**Exercise instructions**
Only the lines from the one containing "(** * simply::Thread" through the one containing "Abbreviation DWORD := Z (only parsing)." should be printed, exactly as they appear below, with both ends included.

Collected data entries
========

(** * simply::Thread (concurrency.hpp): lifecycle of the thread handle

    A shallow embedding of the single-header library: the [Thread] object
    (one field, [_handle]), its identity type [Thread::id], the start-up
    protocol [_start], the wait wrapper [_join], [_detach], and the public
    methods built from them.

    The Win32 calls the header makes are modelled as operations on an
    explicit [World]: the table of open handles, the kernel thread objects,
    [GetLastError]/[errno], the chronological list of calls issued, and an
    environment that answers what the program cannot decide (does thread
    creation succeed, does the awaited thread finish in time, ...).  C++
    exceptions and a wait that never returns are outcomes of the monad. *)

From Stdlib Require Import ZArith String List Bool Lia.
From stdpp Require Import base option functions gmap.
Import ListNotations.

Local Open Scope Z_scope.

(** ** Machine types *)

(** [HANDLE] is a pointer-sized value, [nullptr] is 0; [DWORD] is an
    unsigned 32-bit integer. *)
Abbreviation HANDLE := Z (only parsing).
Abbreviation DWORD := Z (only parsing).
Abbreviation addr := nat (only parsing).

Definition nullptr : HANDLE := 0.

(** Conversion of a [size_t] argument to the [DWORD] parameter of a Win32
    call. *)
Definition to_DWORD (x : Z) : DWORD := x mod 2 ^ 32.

========

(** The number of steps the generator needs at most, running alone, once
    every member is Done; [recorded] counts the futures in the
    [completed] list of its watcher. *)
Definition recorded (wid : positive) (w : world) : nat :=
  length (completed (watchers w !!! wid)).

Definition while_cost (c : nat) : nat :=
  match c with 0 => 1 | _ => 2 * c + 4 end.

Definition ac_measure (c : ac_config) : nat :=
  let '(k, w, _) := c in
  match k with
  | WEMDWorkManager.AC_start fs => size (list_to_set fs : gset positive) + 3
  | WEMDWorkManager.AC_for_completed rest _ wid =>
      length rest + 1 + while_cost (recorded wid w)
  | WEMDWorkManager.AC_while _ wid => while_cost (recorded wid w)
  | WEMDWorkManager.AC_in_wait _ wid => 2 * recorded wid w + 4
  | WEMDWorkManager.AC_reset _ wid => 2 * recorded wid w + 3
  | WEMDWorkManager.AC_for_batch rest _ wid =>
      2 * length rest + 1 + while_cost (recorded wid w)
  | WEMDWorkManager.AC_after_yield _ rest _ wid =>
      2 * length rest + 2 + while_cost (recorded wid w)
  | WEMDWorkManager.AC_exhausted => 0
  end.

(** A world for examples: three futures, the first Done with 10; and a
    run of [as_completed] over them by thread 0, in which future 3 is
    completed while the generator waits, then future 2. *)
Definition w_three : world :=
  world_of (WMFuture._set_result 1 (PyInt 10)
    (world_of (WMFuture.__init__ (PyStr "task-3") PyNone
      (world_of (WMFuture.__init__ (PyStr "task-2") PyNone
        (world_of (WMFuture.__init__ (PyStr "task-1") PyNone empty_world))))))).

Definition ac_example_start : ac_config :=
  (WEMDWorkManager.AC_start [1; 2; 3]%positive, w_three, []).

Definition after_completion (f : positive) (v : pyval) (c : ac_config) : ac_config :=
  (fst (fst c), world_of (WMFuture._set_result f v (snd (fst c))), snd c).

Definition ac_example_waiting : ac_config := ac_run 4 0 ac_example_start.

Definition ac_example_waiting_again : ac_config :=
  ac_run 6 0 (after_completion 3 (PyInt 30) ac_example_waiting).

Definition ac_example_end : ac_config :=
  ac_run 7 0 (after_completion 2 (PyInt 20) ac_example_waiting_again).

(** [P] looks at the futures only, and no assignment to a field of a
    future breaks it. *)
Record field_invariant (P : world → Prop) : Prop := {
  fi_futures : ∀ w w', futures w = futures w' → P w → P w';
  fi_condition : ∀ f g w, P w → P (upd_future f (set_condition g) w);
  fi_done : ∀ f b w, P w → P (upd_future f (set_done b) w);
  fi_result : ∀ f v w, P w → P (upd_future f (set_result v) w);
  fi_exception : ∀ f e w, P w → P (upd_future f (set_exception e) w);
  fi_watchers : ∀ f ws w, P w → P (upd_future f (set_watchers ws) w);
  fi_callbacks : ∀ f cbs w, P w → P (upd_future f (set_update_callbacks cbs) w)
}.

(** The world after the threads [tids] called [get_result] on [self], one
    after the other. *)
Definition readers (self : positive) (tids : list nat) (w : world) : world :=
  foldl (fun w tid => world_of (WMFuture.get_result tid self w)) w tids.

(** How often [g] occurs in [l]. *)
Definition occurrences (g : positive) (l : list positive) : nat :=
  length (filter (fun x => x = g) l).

========

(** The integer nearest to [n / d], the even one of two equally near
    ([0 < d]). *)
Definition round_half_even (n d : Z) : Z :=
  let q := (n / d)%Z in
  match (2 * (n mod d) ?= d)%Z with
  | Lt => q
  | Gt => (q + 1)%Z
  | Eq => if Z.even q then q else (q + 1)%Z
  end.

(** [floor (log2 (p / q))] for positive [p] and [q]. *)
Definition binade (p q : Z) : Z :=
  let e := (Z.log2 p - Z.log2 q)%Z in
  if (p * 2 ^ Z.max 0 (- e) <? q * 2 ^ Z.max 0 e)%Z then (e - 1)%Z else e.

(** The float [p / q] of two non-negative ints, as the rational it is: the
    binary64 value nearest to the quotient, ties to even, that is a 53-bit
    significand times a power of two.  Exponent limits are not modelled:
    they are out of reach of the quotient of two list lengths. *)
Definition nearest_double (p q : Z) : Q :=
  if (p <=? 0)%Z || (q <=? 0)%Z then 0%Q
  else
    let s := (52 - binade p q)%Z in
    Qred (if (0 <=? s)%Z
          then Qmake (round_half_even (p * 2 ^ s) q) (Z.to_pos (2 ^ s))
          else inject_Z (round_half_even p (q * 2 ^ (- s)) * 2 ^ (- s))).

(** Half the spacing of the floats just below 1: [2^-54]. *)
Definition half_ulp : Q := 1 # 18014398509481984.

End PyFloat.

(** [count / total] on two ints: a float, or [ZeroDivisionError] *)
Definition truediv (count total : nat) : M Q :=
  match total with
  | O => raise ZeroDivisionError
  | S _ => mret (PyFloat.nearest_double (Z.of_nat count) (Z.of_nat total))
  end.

========

**Task result**
(** * simply::Thread (concurrency.hpp): lifecycle of the thread handle

    A shallow embedding of the single-header library: the [Thread] object
    (one field, [_handle]), its identity type [Thread::id], the start-up
    protocol [_start], the wait wrapper [_join], [_detach], and the public
    methods built from them.

    The Win32 calls the header makes are modelled as operations on an
    explicit [World]: the table of open handles, the kernel thread objects,
    [GetLastError]/[errno], the chronological list of calls issued, and an
    environment that answers what the program cannot decide (does thread
    creation succeed, does the awaited thread finish in time, ...).  C++
    exceptions and a wait that never returns are outcomes of the monad. *)

From Stdlib Require Import ZArith String List Bool Lia.
From stdpp Require Import base option functions gmap.
Import ListNotations.

Local Open Scope Z_scope.

(** ** Machine types *)

(** [HANDLE] is a pointer-sized value, [nullptr] is 0; [DWORD] is an
    unsigned 32-bit integer. *)
Abbreviation HANDLE := Z (only parsing).
Abbreviation DWORD := Z (only parsing).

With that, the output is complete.